(Saved entries)
Lemma raising_limit_only_appends_witness :
  exists shorter more,
    get_output_items channel_elements_dict item_elements_dict
      [mkElement "item" None [mkElement "title" (Some "A") []];
       mkElement "item" None [mkElement "title" (Some "B") []]]
      (Some 1) 0 ["Feed: T"]
    = Return shorter /\
    ["Feed: T"; "Title: A"; "Title: B"] = extend shorter more.
Proof.
  apply (raising_limit_only_appends
           [mkElement "item" None [mkElement "title" (Some "A") []];
            mkElement "item" None [mkElement "title" (Some "B") []]]
           1 2 ["Feed: T"] ["Feed: T"; "Title: A"; "Title: B"]);
    [lia | reflexivity].
Defined.

(** ** One entry for each element that is found *)

Lemma find_hd_findall (e : Element) (name : string) :
  find e name = hd_error (findall e name).
Proof.
  unfold find, findall; induction (children e) as [| c cs IH]; simpl.
  - reflexivity.
  - destruct (String.eqb (tag c) name); [reflexivity | exact IH].
Qed.

Lemma find_Some_findall (e found : Element) (name : string) :
  find e name = Some found -> nonempty (findall e name) = true.
Proof.
  rewrite find_hd_findall; destruct (findall e name); [discriminate | reflexivity].
Qed.

Lemma get_channel_items_count (channel : Element) (els : list string) :
  forall result result',
    for_each (get_channel_items_step channel_elements_dict channel) els result
    = Return result' ->
    length result'
    = (length result
       + length (filter (fun el => match find channel el with
                                   | Some _ => true
                                   | None => false
                                   end) els))%nat.
Proof.
  induction els as [| el els IH]; intros result result' Hrun; simpl in Hrun |- *.
  - injection Hrun as <-; lia.
  - apply bind_Return_inv in Hrun as (result1 & Hturn & Hrun).
    rewrite (IH _ _ Hrun); clear IH Hrun.
    unfold get_channel_items_step in Hturn.
    destruct (find channel el) as [found |] eqn:Hfound.
    + assert (length result1 = S (length result)); [| simpl; lia].
      destruct (String.eqb el "category") eqn:E.
      * apply String.eqb_eq in E; subst el.
        rewrite nonempty_map, (find_Some_findall _ _ _ Hfound) in Hturn.
        apply bind_Return_inv in Hturn as (label & _ & Hturn).
        injection Hturn as <-; unfold append; rewrite length_app; simpl; lia.
      * apply bind_Return_inv in Hturn as (label & _ & Hturn).
        injection Hturn as <-; unfold append; rewrite length_app; simpl; lia.
    + injection Hturn as <-; lia.
Qed.

(** X5: [get_channel_items] returns one line for each key of the catalog
    that the channel has a child for, the categories counting as one. *)
Theorem get_channel_items_length (channel : Element) :
  exists lines,
    get_channel_items channel_elements_dict channel = Return lines /\
    length lines
    = length (filter (fun el => match find channel el with
                                | Some _ => true
                                | None => false
                                end) (keys channel_elements_dict)).
Proof.
  destruct (get_channel_items_total channel_elements_dict channel) as (lines & Hrun).
  exists lines; split; [exact Hrun |].
  exact (get_channel_items_count channel _ _ _ Hrun).
Qed.

Lemma setitem_fresh {V : Type} (d : dict V) (k : string) (v : V) :
  ~ In k (keys d) -> setitem d k v = (d ++ [(k, v)])%list.
Proof.
  induction d as [| [k0 v0] d IH]; intros Hfresh; simpl.
  - reflexivity.
  - destruct (String.eqb_spec k k0) as [-> | _].
    + exfalso; apply Hfresh; left; reflexivity.
    + rewrite IH by (intros H; apply Hfresh; right; exact H); reflexivity.
Qed.

(** The keys of the object that the loop over [els] builds on [acc], when
    the names it writes under are new and distinct. *)
Lemma json_fields_keys_exact (e : Element) (els : list string) :
  forall acc fields,
    NoDup (map (fun el => if String.eqb el "category" then "Categories" else el) els) ->
    (forall el, In el els ->
       ~ In (if String.eqb el "category" then "Categories" else el) (keys acc)) ->
    for_each (get_channel_items_json_step channel_elements_dict e) els acc = Return fields ->
    keys fields
    = (keys acc
       ++ map (fun el => if String.eqb el "category" then "Categories" else el)
            (filter (fun el => match find e el with
                               | Some _ => true
                               | None => false
                               end) els))%list.
Proof.
  induction els as [| el els IH]; intros acc fields Hnodup Hfresh Hrun;
    simpl in Hrun |- *.
  - injection Hrun as <-; rewrite app_nil_r; reflexivity.
  - rewrite get_channel_items_json_step_eq in Hrun; simpl in Hrun.
    inversion Hnodup as [| k ks Hk Hks]; subst.
    destruct (find e el) as [found |] eqn:Hfound.
    + assert (Hacc : exists v,
                 (if String.eqb el "category"
                  then if nonempty (findall e "category")
                       then setitem acc "Categories"
                              (PyList (map of_text (map text (findall e "category"))))
                       else acc
                  else setitem acc el (of_text (text found)))
                 = (acc ++ [(if String.eqb el "category" then "Categories" else el, v)])%list).
      { specialize (Hfresh el (or_introl eq_refl)).
        destruct (String.eqb el "category") eqn:E.
        - apply String.eqb_eq in E; subst el.
          rewrite (find_Some_findall _ _ _ Hfound).
          eexists; apply setitem_fresh; exact Hfresh.
        - eexists; apply setitem_fresh; exact Hfresh. }
      destruct Hacc as (v & Hacc); rewrite Hacc in Hrun.
      assert (Hfresh' : forall el', In el' els ->
                ~ In (if String.eqb el' "category" then "Categories" else el')
                     (keys (acc ++ [(if String.eqb el "category" then "Categories" else el,
                                     v)])%list)).
      { intros el' Hel' Hin.
        unfold keys in Hin; rewrite map_app in Hin; simpl in Hin.
        apply in_app_or in Hin as [Hin | [Hin | []]].
        - exact (Hfresh el' (or_intror Hel') Hin).
        - apply Hk; rewrite Hin.
          exact (in_map (fun x => if String.eqb x "category" then "Categories" else x)
                        els el' Hel'). }
      rewrite (IH _ _ Hks Hfresh' Hrun).
      unfold keys; rewrite map_app; simpl; rewrite <- app_assoc; reflexivity.
    + apply (IH _ _ Hks); [| exact Hrun].
      intros el' Hel'; apply Hfresh; right; exact Hel'.
Qed.

Lemma json_channel_keys_eq (channel : Element) (fields : dict PyVal) :
  get_channel_items_json channel_elements_dict channel = Return fields ->
  keys fields
  = map (fun el => if String.eqb el "category" then "Categories" else el)
      (filter (fun el => match find channel el with
                         | Some _ => true
                         | None => false
                         end) (keys channel_elements_dict)).
Proof.
  intros Hrun.
  apply (json_fields_keys_exact channel (keys channel_elements_dict) [] fields);
    [| intros el _ [] | exact Hrun].
  vm_compute; repeat constructor; simpl; intuition discriminate.
Qed.

(** X6: the keys of the JSON object of a channel are, in the order of the
    catalog and whatever the order of the children, the names of the
    catalog's elements that the channel has a child for, with the label
    Categories in the place of category. *)
Theorem get_channel_items_json_keys (channel : Element) :
  exists fields,
    get_channel_items_json channel_elements_dict channel = Return fields /\
    keys fields
    = map (fun el => if String.eqb el "category" then "Categories" else el)
        (filter (fun el => match find channel el with
                           | Some _ => true
                           | None => false
                           end) (keys channel_elements_dict)).
Proof.
  destruct (json_fields_total channel (keys channel_elements_dict) []) as (fields & Hrun).
  exists fields; split; [exact Hrun |].
  exact (json_channel_keys_eq channel fields Hrun).
Qed.

(** X7: for every channel the two renderers emit the same number of
    entries: [get_channel_items] returns as many lines as
    [get_channel_items_json] returns keys. *)
Theorem channel_lines_match_json_keys (channel : Element) :
  exists lines fields,
    get_channel_items channel_elements_dict channel = Return lines /\
    get_channel_items_json channel_elements_dict channel = Return fields /\
    length lines = length (keys fields).
Proof.
  destruct (get_channel_items_total channel_elements_dict channel) as (lines & Hlines).
  destruct (json_fields_total channel (keys channel_elements_dict) []) as (fields & Hfields).
  exists lines, fields; repeat split; try assumption.
  rewrite (get_channel_items_count channel _ _ _ Hlines).
  rewrite (json_channel_keys_eq channel fields Hfields), length_map; reflexivity.
Qed.

(** ** Children that are not looked at *)

Lemma find_skip (t : string) (x : option string) (cs1 cs2 : list Element) (c : Element)
    (name : string) :
  tag c <> name ->
  find (mkElement t x (cs1 ++ c :: cs2)) name = find (mkElement t x (cs1 ++ cs2)) name.
Proof.
  intros Hne; unfold find; simpl.
  induction cs1 as [| a cs1 IH]; simpl.
  - apply String.eqb_neq in Hne; rewrite Hne; reflexivity.
  - destruct (String.eqb (tag a) name); [reflexivity | exact IH].
Qed.

Lemma findall_skip (t : string) (x : option string) (cs1 cs2 : list Element) (c : Element)
    (name : string) :
  tag c <> name ->
  findall (mkElement t x (cs1 ++ c :: cs2)) name = findall (mkElement t x (cs1 ++ cs2)) name.
Proof.
  intros Hne; unfold findall; simpl.
  rewrite !filter_app; simpl.
  apply String.eqb_neq in Hne; rewrite Hne; reflexivity.
Qed.

Lemma find_repeated (t : string) (x : option string) (cs1 cs2 : list Element)
    (c0 c : Element) :
  In c0 cs1 -> tag c0 = tag c ->
  find (mkElement t x (cs1 ++ c :: cs2)) (tag c)
  = find (mkElement t x (cs1 ++ cs2)) (tag c).
Proof.
  intros Hin Htag; unfold find; simpl.
  induction cs1 as [| a cs1 IH]; simpl; [destruct Hin |].
  destruct (String.eqb_spec (tag a) (tag c)) as [_ | Hne]; [reflexivity |].
  destruct Hin as [-> | Hin]; [congruence | exact (IH Hin)].
Qed.

(** A child is not looked at under the names [els] when its tag is none of
    them or an earlier child has its tag. *)
Lemma find_unseen (t : string) (x : option string) (cs1 cs2 : list Element)
    (c : Element) (els : list string) :
  ~ In (tag c) els \/ (exists c0, In c0 cs1 /\ tag c0 = tag c) ->
  forall el, In el els ->
    find (mkElement t x (cs1 ++ c :: cs2)) el = find (mkElement t x (cs1 ++ cs2)) el.
Proof.
  intros Hunseen el Hel.
  destruct (String.eqb_spec (tag c) el) as [<- | Hne]; [| apply find_skip; exact Hne].
  destruct Hunseen as [Hnot | (c0 & Hin & Htag)]; [contradiction |].
  exact (find_repeated t x cs1 cs2 c0 c Hin Htag).
Qed.

Lemma get_channel_items_same (dict_ : dict string) (c1 c2 : Element) :
  (forall el, In el (keys dict_) -> find c1 el = find c2 el) ->
  findall c1 "category" = findall c2 "category" ->
  get_channel_items dict_ c1 = get_channel_items dict_ c2.
Proof.
  intros Hfind Hcategories; apply for_each_ext_in; intros el result Hel.
  unfold get_channel_items_step; rewrite (Hfind el Hel), Hcategories; reflexivity.
Qed.

Lemma get_channel_items_json_same (dict_ : dict string) (c1 c2 : Element) :
  (forall el, In el (keys dict_) -> find c1 el = find c2 el) ->
  findall c1 "category" = findall c2 "category" ->
  get_channel_items_json dict_ c1 = get_channel_items_json dict_ c2.
Proof.
  intros Hfind Hcategories; apply for_each_ext_in; intros el result Hel.
  unfold get_channel_items_json_step; rewrite (Hfind el Hel), Hcategories; reflexivity.
Qed.

(** X8: a child of a channel that is no category and no item, and whose
    tag is not in the channel catalog or is the tag of an earlier child,
    changes nothing: both renderers do for the channel what they do
    without that child. *)
Theorem channel_child_not_looked_at (dict2 : dict string) (limit : option Z)
    (t : string) (x : option string) (cs1 cs2 : list Element) (c : Element) :
  tag c <> "category" -> tag c <> "item" ->
  ~ In (tag c) (keys channel_elements_dict) \/ (exists c0, In c0 cs1 /\ tag c0 = tag c) ->
  (forall output,
     get_output_channel channel_elements_dict dict2 limit
       (mkElement t x (cs1 ++ c :: cs2)) output
     = get_output_channel channel_elements_dict dict2 limit
         (mkElement t x (cs1 ++ cs2)) output) /\
  (forall output,
     get_json_channel channel_elements_dict dict2 limit
       (mkElement t x (cs1 ++ c :: cs2)) output
     = get_json_channel channel_elements_dict dict2 limit
         (mkElement t x (cs1 ++ cs2)) output).
Proof.
  intros Hcategory Hitem Hunseen.
  assert (Hfind := find_unseen t x cs1 cs2 c (keys channel_elements_dict) Hunseen).
  assert (Hcategories := findall_skip t x cs1 cs2 c "category" Hcategory).
  assert (Hitems := findall_skip t x cs1 cs2 c "item" Hitem).
  split; intros output.
  - unfold get_output_channel.
    rewrite (get_channel_items_same _ _ _ Hfind Hcategories), Hitems; reflexivity.
  - unfold get_json_channel.
    rewrite (get_channel_items_json_same _ _ _ Hfind Hcategories), Hitems; reflexivity.
Qed.

Lemma channel_child_not_looked_at_witness :
  get_output_channel channel_elements_dict item_elements_dict None
    (mkElement "channel" None
       ([mkElement "title" (Some "T") []]
        ++ mkElement "title" (Some "U") [] :: [mkElement "link" (Some "L") []]))
    []
  = get_output_channel channel_elements_dict item_elements_dict None
      (mkElement "channel" None
         ([mkElement "title" (Some "T") []] ++ [mkElement "link" (Some "L") []]))
      [].
Proof.
  apply (channel_child_not_looked_at item_elements_dict None "channel" None
           [mkElement "title" (Some "T") []] [mkElement "link" (Some "L") []]
           (mkElement "title" (Some "U") [])).
  - discriminate.
  - discriminate.
  - right; exists (mkElement "title" (Some "T") []); split; [left |]; reflexivity.
Defined.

▶ **ACTIVITY**
Restate verbatim the first line above and all lines after it through the line containing "Lemma find_Some_findall (e"; omit the rest.

▶ **COMPLETED TASK**
Lemma raising_limit_only_appends_witness :
  exists shorter more,
    get_output_items channel_elements_dict item_elements_dict
      [mkElement "item" None [mkElement "title" (Some "A") []];
       mkElement "item" None [mkElement "title" (Some "B") []]]
      (Some 1) 0 ["Feed: T"]
    = Return shorter /\
    ["Feed: T"; "Title: A"; "Title: B"] = extend shorter more.
Proof.
  apply (raising_limit_only_appends
           [mkElement "item" None [mkElement "title" (Some "A") []];
            mkElement "item" None [mkElement "title" (Some "B") []]]
           1 2 ["Feed: T"] ["Feed: T"; "Title: A"; "Title: B"]);
    [lia | reflexivity].
Defined.

(** ** One entry for each element that is found *)

Lemma find_hd_findall (e : Element) (name : string) :
  find e name = hd_error (findall e name).
Proof.
  unfold find, findall; induction (children e) as [| c cs IH]; simpl.
  - reflexivity.
  - destruct (String.eqb (tag c) name); [reflexivity | exact IH].
Qed.

Lemma find_Some_findall (e found : Element) (name : string) :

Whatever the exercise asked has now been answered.